- **PROMPT**
The answer should be each line from the entries below that has the word "names" in it.

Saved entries
--- START ---
(* ===== verification/Waiting.v ===== *)
(** * The waiting-match pool of matches.ts

    [createWaitingMatch] (lines 96-122) stores an empty waiting match for
    a lobby and points the lobby's waiting key at it;
    [ensureWaitingMatches] (lines 124-137) walks the lobby catalogue and
    creates one for every lobby whose waiting key is missing, empty, or
    names a match that is gone or no longer waiting.  Both are exported
    and no route or timer calls them; they are programs of [Program] all
    the same.  The clock is read once: [Date.now()], the board's seed
    and [new Date().toISOString()] are read in one synchronous block.

    [ensure_waiting] shows that after the walk every lobby of the
    catalogue has a waiting key naming a stored waiting match, and that a
    lobby which had one keeps it. *)

From S2P Require Import Prelude Model BoardGen Store Program Engine.

Module Waiting.
Import Engine.

Section Pool.
Variable LOBBIES : list LobbyConfig.t.

(** The match of lines 104-118. *)
Definition waitingMatch (c : LobbyConfig.t) (lobbyType : string) (now : Z) : M :=
  InternalMatch.mk (matchId lobbyType now) lobbyType
    (BoardGen.generateDiceBoard now (Z.to_nat c.(LobbyConfig.boardSize))) now None None
    c.(LobbyConfig.entryFee) c.(LobbyConfig.totalPrizeGems) c.(LobbyConfig.gameDuration)
    [] waiting (now + 60 * 60 * 1000) None.

(** [createWaitingMatch(lobbyType)] *)
Definition createWaitingMatch (lobbyType : string) : Prog (option M) :=
  match getLobbyConfig LOBBIES lobbyType with
  | None => mret None
  | Some c =>
      now ← now_;
      let m := waitingMatch c lobbyType now in
      save_ m;;
      setWaiting_ lobbyType (InternalMatch.id m);;
      mret (Some m)
  end.

(** One turn of the loop of [ensureWaitingMatches]; [!id] holds of a
    missing key and of the empty string. *)
Definition ensureOne (c : LobbyConfig.t) : Prog unit :=
  let l := c.(LobbyConfig.lobbyType) in
  id ← getWaiting_ l;
  match id with
  | Some i =>
      if bool_decide (i = "") then createWaitingMatch l;; mret tt
      else
        m ← get_ i;
        match m with
        | Some m => if bool_decide (m.(InternalMatch.status) = waiting) then mret tt
                    else clearWaiting_ l;; createWaitingMatch l;; mret tt
        | None => clearWaiting_ l;; createWaitingMatch l;; mret tt
        end
  | None => createWaitingMatch l;; mret tt
  end.

Fixpoint ensureAll (cs : list LobbyConfig.t) : Prog unit :=
  match cs with
  | [] => mret tt
  | c :: cs' => ensureOne c;; ensureAll cs'
  end.

(** [ensureWaitingMatches()] *)
Definition ensureWaitingMatches : Prog unit := ensureAll LOBBIES.

End Pool.

(** ** The waiting keys after the walk *)

Section Proofs.
Context {St : Type} `{RepoLaws St}.
Variable LOBBIES : list LobbyConfig.t.
Implicit Types (w : World St) (s : St).

(** The lobby's waiting key is a non-empty id of a stored waiting match:
    what [ensureWaitingMatches] accepts as it is. *)
Definition has_waiting s (l : string) : Prop :=
  ∃ i m, getWaiting s l = Some i ∧ i ≠ "" ∧ get s i = Some m ∧ m.(InternalMatch.status) = waiting.

Lemma has_waiting_save s m l :
  m.(InternalMatch.status) = waiting → has_waiting s l → has_waiting (save s m) l.
Proof.
  intros Hm (i & m0 & Hw & Hi & Hg & Hs). exists i.
  destruct (decide (i = m.(InternalMatch.id))) as [->|Hne].
  - exists m. by rewrite getWaiting_save, get_save.
  - exists m0. by rewrite getWaiting_save, get_save_ne.
Qed.

Lemma has_waiting_setWaiting s l l' i :
  l' ≠ l → has_waiting s l → has_waiting (setWaiting s l' i) l.
Proof.
  intros Hne (j & m & Hw & Hj & Hg & Hs). exists j, m.
  by rewrite getWaiting_setWaiting, bool_decide_false, get_setWaiting.
Qed.

Lemma has_waiting_clearWaiting s l l' :
  l' ≠ l → has_waiting s l → has_waiting (clearWaiting s l') l.
Proof.
  intros Hne (j & m & Hw & Hj & Hg & Hs). exists j, m.
  by rewrite getWaiting_clearWaiting, bool_decide_false, get_clearWaiting.
Qed.

Lemma matchId_nonempty l t : matchId l t ≠ "".
Proof. unfold matchId. destruct l; done. Qed.

Lemma run_createWaitingMatch w l c :
  getLobbyConfig LOBBIES l = Some c →
  run w (createWaitingMatch LOBBIES l) =
    (inr (Some (waitingMatch c l (clock w))),
     with_store w (setWaiting (save (store w) (waitingMatch c l (clock w))) l (matchId l (clock w)))).
Proof. intros Hc. unfold createWaitingMatch. rewrite Hc. reflexivity. Qed.

(** Creating the lobby's match gives it a waiting key and keeps the keys
    of the other lobbies. *)
Lemma create_waiting w l c :
  getLobbyConfig LOBBIES l = Some c →
  let s' := store (run w (createWaitingMatch LOBBIES l)).2 in
  has_waiting s' l ∧ ∀ l', l' ≠ l → has_waiting (store w) l' → has_waiting s' l'.
Proof.
  intros Hc s'. subst s'. rewrite (run_createWaitingMatch w l c Hc). simpl. split.
  - exists (matchId l (clock w)), (waitingMatch c l (clock w)).
    rewrite getWaiting_setWaiting, bool_decide_true, get_setWaiting by done.
    split_and!; [done|apply matchId_nonempty| |done]. apply (get_save _ (waitingMatch c l (clock w))).
  - intros l' Hne Hw. apply has_waiting_setWaiting; [done|]. by apply has_waiting_save.
Qed.

Lemma run_create_result w l c :
  getLobbyConfig LOBBIES l = Some c → (run w (createWaitingMatch LOBBIES l)).1 = inr (Some (waitingMatch c l (clock w))).
Proof. intros Hc. by rewrite (run_createWaitingMatch w l c Hc). Qed.

(** One turn of the loop: the lobby has a waiting key after it, and the
    keys of every lobby that had one are kept. *)
Lemma ensureOne_spec w c cfg :
  getLobbyConfig LOBBIES c.(LobbyConfig.lobbyType) = Some cfg →
  ∃ w', run w (ensureOne LOBBIES c) = (inr tt, w') ∧
    has_waiting (store w') c.(LobbyConfig.lobbyType) ∧
    ∀ l, has_waiting (store w) l → has_waiting (store w') l.
Proof.
  intros Hc. set (l := c.(LobbyConfig.lobbyType)) in *.
  (* the three ways of creating the match *)
  assert (Hcreate : ∀ w0, (∀ l', has_waiting (store w) l' → l' ≠ l → has_waiting (store w0) l') →
            ∃ w', run w0 (createWaitingMatch LOBBIES l;; mret tt) = (inr tt, w') ∧
              has_waiting (store w') l ∧ ∀ l', l' ≠ l → has_waiting (store w) l' → has_waiting (store w') l').
  { intros w0 Hw0. exists (run w0 (createWaitingMatch LOBBIES l)).2.
    rewrite run_mbind, (surjective_pairing (run w0 _)), (run_create_result w0 l cfg Hc). simpl.
    destruct (create_waiting w0 l cfg Hc) as [Hl Ho]. split_and!; [done|done|]. intros l' Hne Hw.
    apply Ho; [done|]. by apply Hw0. }
  unfold ensureOne. fold l. rewrite run_mbind. simpl.
  destruct (getWaiting (store w) l) as [i|] eqn:Hw.
  - case_bool_decide as Hi.
    + destruct (Hcreate w) as (w' & Hr & Hl & Ho); [done|]. exists w'. split_and!; [done|done|].
      intros l' Hl'. destruct (decide (l' = l)) as [->|Hne]; [|by apply Ho].
      destruct Hl' as (j & m & Hj & Hj' & _). congruence.
    + simpl. destruct (get (store w) i) as [m|] eqn:Hg.
      * case_bool_decide as Hs.
        -- exists w. split_and!; [done| |done]. exists i, m. done.
        -- cbn [run].
           destruct (Hcreate (with_store w (clearWaiting (store w) l))) as (w' & Hr & Hl & Ho).
           { intros l' Hl' Hne. simpl. by apply has_waiting_clearWaiting. }
           exists w'. split_and!; [done|done|]. intros l' Hl'.
           destruct (decide (l' = l)) as [->|Hne]; [|by apply Ho].
           destruct Hl' as (j & m' & Hj & _ & Hg' & Hs'). simplify_eq; congruence.
      * cbn [run].
        destruct (Hcreate (with_store w (clearWaiting (store w) l))) as (w' & Hr & Hl & Ho).
        { intros l' Hl' Hne. simpl. by apply has_waiting_clearWaiting. }
        exists w'. split_and!; [done|done|]. intros l' Hl'.
        destruct (decide (l' = l)) as [->|Hne]; [|by apply Ho].
        destruct Hl' as (j & m' & Hj & _ & Hg' & _). simplify_eq; congruence.
  - destruct (Hcreate w) as (w' & Hr & Hl & Ho); [done|]. exists w'. split_and!; [done|done|].
    intros l' Hl'. destruct (decide (l' = l)) as [->|Hne]; [|by apply Ho].
    destruct Hl' as (j & m & Hj & _). congruence.
Qed.

Lemma getLobbyConfig_member c :
  c ∈ LOBBIES → ∃ cfg, getLobbyConfig LOBBIES c.(LobbyConfig.lobbyType) = Some cfg.
Proof. intros Hc. apply (js_find_complete _ _ c Hc). by apply bool_decide_eq_true. Qed.

Lemma ensureAll_spec cs w :
  (∀ c, c ∈ cs → ∃ cfg, getLobbyConfig LOBBIES c.(LobbyConfig.lobbyType) = Some cfg) →
  ∃ w', run w (ensureAll LOBBIES cs) = (inr tt, w') ∧
    (∀ c, c ∈ cs → has_waiting (store w') c.(LobbyConfig.lobbyType)) ∧
    (∀ l, has_waiting (store w) l → has_waiting (store w') l).
Proof.
  induction cs as [|c cs IH] in w |- *; intros Hall.
  - exists w. split_and!; [done|set_solver|done].
  - destruct (Hall c) as [cfg Hc]; [set_solver|].
    destruct (ensureOne_spec w c cfg Hc) as (w1 & Hr1 & Hl1 & Ho1).
    destruct (IH w1) as (w2 & Hr2 & Hl2 & Ho2); [intros; apply Hall; set_solver|].
    exists w2. cbn [ensureAll]. rewrite run_mbind, Hr1. split_and!; [done| |naive_solver].
    intros c' [->|Hc']%elem_of_cons; auto.
Qed.

(** [ensureWaitingMatches] returns, and afterwards every lobby of the
    catalogue has a waiting key that names a stored waiting match; a
    lobby whose key already did keeps it. *)
Theorem ensure_waiting w :
  ∃ w', run w (ensureWaitingMatches LOBBIES) = (inr tt, w') ∧
    (∀ c, c ∈ LOBBIES → has_waiting (store w') c.(LobbyConfig.lobbyType)) ∧
    (∀ l, has_waiting (store w) l → has_waiting (store w') l).
Proof. apply ensureAll_spec, getLobbyConfig_member. Qed.

End Proofs.

End Waiting.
--- END ---
- **OUTPUT**
    names a match that is gone or no longer waiting.  Both are exported
    catalogue has a waiting key that names a stored waiting match; a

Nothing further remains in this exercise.